**Required action**
Find the line containing "- [Removal.v]: [store/engine/removal.rs], invalidation" in the records below. Copy exactly that line and each one after it, ending at the line containing "- [Ownership.v]: [ownership.rs], rendezvous", and nothing more.

□ □ □ □ □ □ □

(* ===== verification/Prelude.v ===== *)
(** * A verification development for sundog

    sundog is an embedded, replicated cache: every node keeps a sharded store of versioned
    records, spreads its writes to its peers, repairs differences by comparing digests, and
    resolves concurrent writes without coordination. This library models the part of it that
    decides what a node stores, answers and sends (the crate [sundog], under [src/sundog/src])
    and proves that part correct. The build modelled is the default one, without the [spill], [tls],
    [prometheus] and [sim] features.

    ** The program and its model

    A node stamps writes with a hybrid logical clock. A key's 64-bit hash picks one of 1024
    stripes and one of 64 parts of that stripe; each stripe holds its live entries in a slab,
    its tombstones, its loads in flight and its long deadlines, under one lock; each part has a
    digest, the XOR of the fingerprints of what it stores. Operations lock one stripe at a time
    and update the digests and the running totals. In the model an operation is a function from
    the engine's state to the next one, and a locked section is one step.

    - [Prelude.v]: machine integers (saturating, checked and wrapping operations written out),
      options, XOR and sums over lists, little-endian bytes, an error monad, the tactics
      [ulia], [bcase], [ok_inv] and the hint database [sundog].
    - [Clock.v]: [node.rs] and [hlc.rs]: node ids, stamps and their order, the clock.
    - [Part.v]: [store/part.rs] and the index functions of [store/engine/keys.rs].
    - [Types.v]: [store/types.rs], [store/resolver.rs] (the resolver trait as a class) and the
      data and derived versions of [store/mod.rs].
    - [Record.v], [Expiry.v]: [store/engine/record.rs] and [expiry.rs]: the bytes of an entry,
      its 32-bit deadlines and idle stamps, tombstone retention.
    - [Sketch.v]: [sketch.rs], the invertible Bloom lookup table of anti-entropy.
    - [Wire.v]: [wire.rs], the frame codec, byte by byte for the raw record frames.
    - [Merge.v]: [store/engine/merge.rs], conflict resolution, merge versions, the frame cap.
    - [Arena.v]: [store/engine/slab.rs], the slab, as an arena and as the indexed structure.
    - [Engine.v]: [store/engine/mod.rs], the engine's state and its invariant [engine_inv]:
      every stripe well formed, every part digest exact, every total the sum over the stripes.
    - [Apply.v]: [store/engine/apply.rs], a write reaching its stripe.
    - [Removal.v]: [store/engine/removal.rs], invalidation and the release of parts.
    - [Housekeeping.v], [Compaction.v]: [store/engine/housekeeping.rs], tombstone collection,
      the sweep, and the compaction pass.
    - [Evict.v]: [store/engine/evict.rs], capacity eviction.
    - [Read.v], [Serve.v]: [store/engine/read.rs] and [serve.rs]: what a node answers to its
      callers and to its peers, snapshots and their chunks.
    - [Inflight.v], [LoadProtocol.v]: [store/engine/inflight.rs]: single-flight loads, and the
      protocol of their owners and waiters as a step relation.
    - [Load.v]: [store/load.rs] and the fill of [store/shard_read.rs]: what a read-through claims,
      asks the source for, stores and answers; the batch window's queue.
    - [Receipts.v], [Counter.v], [ObservedSet.v]: [store/crdt/]: the PN-counter and the OR-set,
      their merges, the retirement of writers and the resolvers.
    - [Prefold.v], [Batch.v]: [store/engine/prefold.rs] and the batch loop of [apply.rs].

    Above the engine a node decides which parts it owns, ships its writes to their owners,
    answers its peers, and repairs what was missed.

    - [Ownership.v]: [ownership.rs], rendezvous ranking, views and their successors.
    - [Residency.v]: the residency set of [ownership.rs] and the verdicts of [verdict.rs],
      [explain.rs] and [net/types.rs] that decide a read or a fetch.
    - [Rebalance.v], [RebalanceTask.v]: [cluster/rebalance.rs] and [state_transfer.rs]: plans,
      pulls, hand-over and release; the task's view changes as a step relation.
    - [Absence.v]: [cluster/absence.rs], who is away and what that holds back.
    - [SkewHold.v]: [store/skew_hold.rs] and [shard_skew.rs], forwards from clocks ahead of ours.
    - [FanOut.v]: [store/fan_out.rs] and [cluster/fan_out.rs], the queue and what a drain sends.
    - [Mesh.v]: [net/mesh.rs] and [net/outbox.rs], the outboxes and the peer table.
    - [PeerServe.v], [Inbound.v]: [cluster/handler.rs], [net/conn/], [store/shard_serve.rs]: the
      answer to every request, and a batch of records arriving.
    - [Dispatch.v]: [cluster/inbound.rs], the loop over what peers send unasked, the runs it
      gathers, and the lanes of the batches it sends on.
    - [AntiEntropy.v], [Convergence.v]: [cluster/anti_entropy.rs], the scheduler's turn, rounds
      and the pull loop; two nodes that run a round against each other.
    - [Retirement.v]: [cluster/crdt_compact.rs], which writers a tick retires, and the shard's
      compaction pass.
    - [Pending.v], [LocalWrite.v]: [store/shard_merge.rs] and [shard_write.rs]: pending merge
      folds and their deadlines; inserts, removes, bulk writes, merges, flushes and clear.
    - [Rearm.v]: [store/shard_rearm.rs], expire, touch and persist.

    ** What the theorems show

    - Convergence: replicas that apply the same writes in any order agree on every record and
      every digest ([lww_writes_converge]); one exchange of two records reaches the same record
      on both sides, merging resolvers included ([exchange_converges_in_one_round]); one
      anti-entropy round makes two replicas equal ([one_round_converges]), its pull loop
      ends and a slow peer is not starved.
    - Local writes: every operation returns and keeps the shard's invariant
      ([every_write_keeps_the_shard]), a write takes effect, a bulk insert is its inserts in
      turn, a coalescing window carries every call and ends on time, a re-arm changes only the
      lifetime.
    - Batches: pre-folding a batch's runs changes nothing ([prefolded_batch_is_sequential]);
      an inbound batch leaves the newest of what was held and what came; a burst of messages is
      its messages in turn ([a_burst_is_its_messages_in_turn], for last-writer-wins caches, against the interface
      [ShardOps], whose laws the inbound path discharges).
    - Ownership and rebalance: the incremental view is the computed one; no definitive miss is
      answered for a part not held throughout, provided nothing beyond the seed view's parts was
      marked serving before the first view; a part is released only when each owner has answered
      for it or, twice the grace later, is unreachable.
    - Shipping: the owners of a record, and only they, are sent it if it fits a frame, also when
      the sender had another view ([a_stale_forward_reaches_our_owners]); a lost frame leaves its
      peer marked for repair unless it met a closed outbox; held forwards are not lost; only resident entries are served.
    - Absence and retirement: a crashed member holds collection back; only dead writers retire
      ([a_retired_writer_is_dead]) and every tick reaches all of them.
    - Deletes hold: older writes do not undo a tombstone ([tombstone_outlives_older_writes]),
      replicas agree on its deadlines, and a collected delete does not come back.
    - Each operation on the engine changes exactly what it says and keeps [engine_inv]:
      invalidation, release of parts, collection, sweep, compaction, eviction. The statements
      are about [engine_record], the record stored under a key, for every key.
    - Reads and answers: every read of a key agrees with the record stored
      ([reads_agree]); digests and listings are exact; a snapshot reproduces the store.
    - Loads: a fill never replaces newer data, and each key has at most one load that has not
      ended, whatever interleaves ([one_load_per_key]); a read-through answers from the cache,
      then from the source.
    - CRDTs: the OR-set implements the observed-remove specification
      ([or_set_refines_observed_remove]) and merging is a join on its members; a counter's value
      is exact however its writes travel, and compaction does not change it, nor the merge of
      copies compacted apart for no longer than twice the bound.
    - Capacity: the eviction loop ends, under the cap, and spares the write that caused it.
    - Refinements: the slab is its arena, a part set is the finite set of its parts.
    - Round trips and bounds: frames, records, expiry encodings, mode tokens; a decoded frame
      never claims more than it holds; the clock's lead stays bounded.
    - Some statements record where the code departs from its documentation or intent: the
      sketch's peel loop on a malformed sketch ([peel_diverges_on_a_lone_cell]), weightless
      entries in eviction samples, a writer counted twice after its fold, a forward near the
      frame limit, a notification left over to the next batch window, parts vouched for before the first view, dirty marks outside a cohort,
      and a bulk remove that meets a key it cannot encode.

    ** Parameters

    Code outside the repository is a class argument with its documented laws, each with a
    concrete instance for evaluation: [Hashing] (xxh3 and postcard's stamp encoding),
    [PostcardU32], [PostcardMsg] and [Postcard] (postcard), [HashTable] (hashbrown), [ValueCodec] (serde),
    [IdleSort] (the standard library's unstable sort). What a peer answers, what an outbox
    takes, which member is live and how large the compiler lays a message out ([Layout]) are
    arguments. [AskedWriters] says which writers a
    resolver asks about while it compacts; the PN-counter is its instance. [ConflictResolver] is the program's own
    trait; its contract is [ResolverLaws].

    ** Fuel

    [peel_loop] carries fuel, because it need not end; the positive theorem on it gives the fuel
    that is enough. [evict_loop] carries [evict_fuel], twice the total weight plus 4, which
    is shown to be enough: each round lowers twice the weight, plus two while the write is
    still protected, plus one after a scan. The pull loop of anti-entropy carries twice the
    entries plus two; a compaction tick carries a pass per stripe plus one ([tick_fuel]): both are
    proved enough. The other loops are structural.

    ** Not modelled

    - Memory orderings, locks and wake-ups: a locked section is one step, and an await is a
      point between steps.
    - Metrics, logs and the capacity of tables: they do not change what is stored or sent.
    - The spill tier ([store/spill/], [promote.rs], [sink.rs], [checkpoint.rs]): file I/O behind
      an optional feature.
    - Gossip ([membership/]): chitchat, a third-party library; views of it are arguments.
    - Sockets, TLS, discovery, the spawning and shutdown of tasks: network and runtime calls.
    - The cache facade, its builder and loading layers ([cache.rs], [cache/], [layers.rs]),
      refresh-ahead ([refresh.rs]) and the read paths of [shard_read.rs].
    - The crates around the library: the terminal UI, the test node, benchmarks and demos. *)

From Stdlib Require Export ZArith Lia.
From stdpp Require Export base gmap list sorting.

□ □ □ □ □ □ □

**Solution to the problem**
    - [Removal.v]: [store/engine/removal.rs], invalidation and the release of parts.
    - [Housekeeping.v], [Compaction.v]: [store/engine/housekeeping.rs], tombstone collection,
      the sweep, and the compaction pass.
    - [Evict.v]: [store/engine/evict.rs], capacity eviction.
    - [Read.v], [Serve.v]: [store/engine/read.rs] and [serve.rs]: what a node answers to its
      callers and to its peers, snapshots and their chunks.
    - [Inflight.v], [LoadProtocol.v]: [store/engine/inflight.rs]: single-flight loads, and the
      protocol of their owners and waiters as a step relation.
    - [Load.v]: [store/load.rs] and the fill of [store/shard_read.rs]: what a read-through claims,
      asks the source for, stores and answers; the batch window's queue.
    - [Receipts.v], [Counter.v], [ObservedSet.v]: [store/crdt/]: the PN-counter and the OR-set,
      their merges, the retirement of writers and the resolvers.
    - [Prefold.v], [Batch.v]: [store/engine/prefold.rs] and the batch loop of [apply.rs].

    Above the engine a node decides which parts it owns, ships its writes to their owners,
    answers its peers, and repairs what was missed.

    - [Ownership.v]: [ownership.rs], rendezvous ranking, views and their successors.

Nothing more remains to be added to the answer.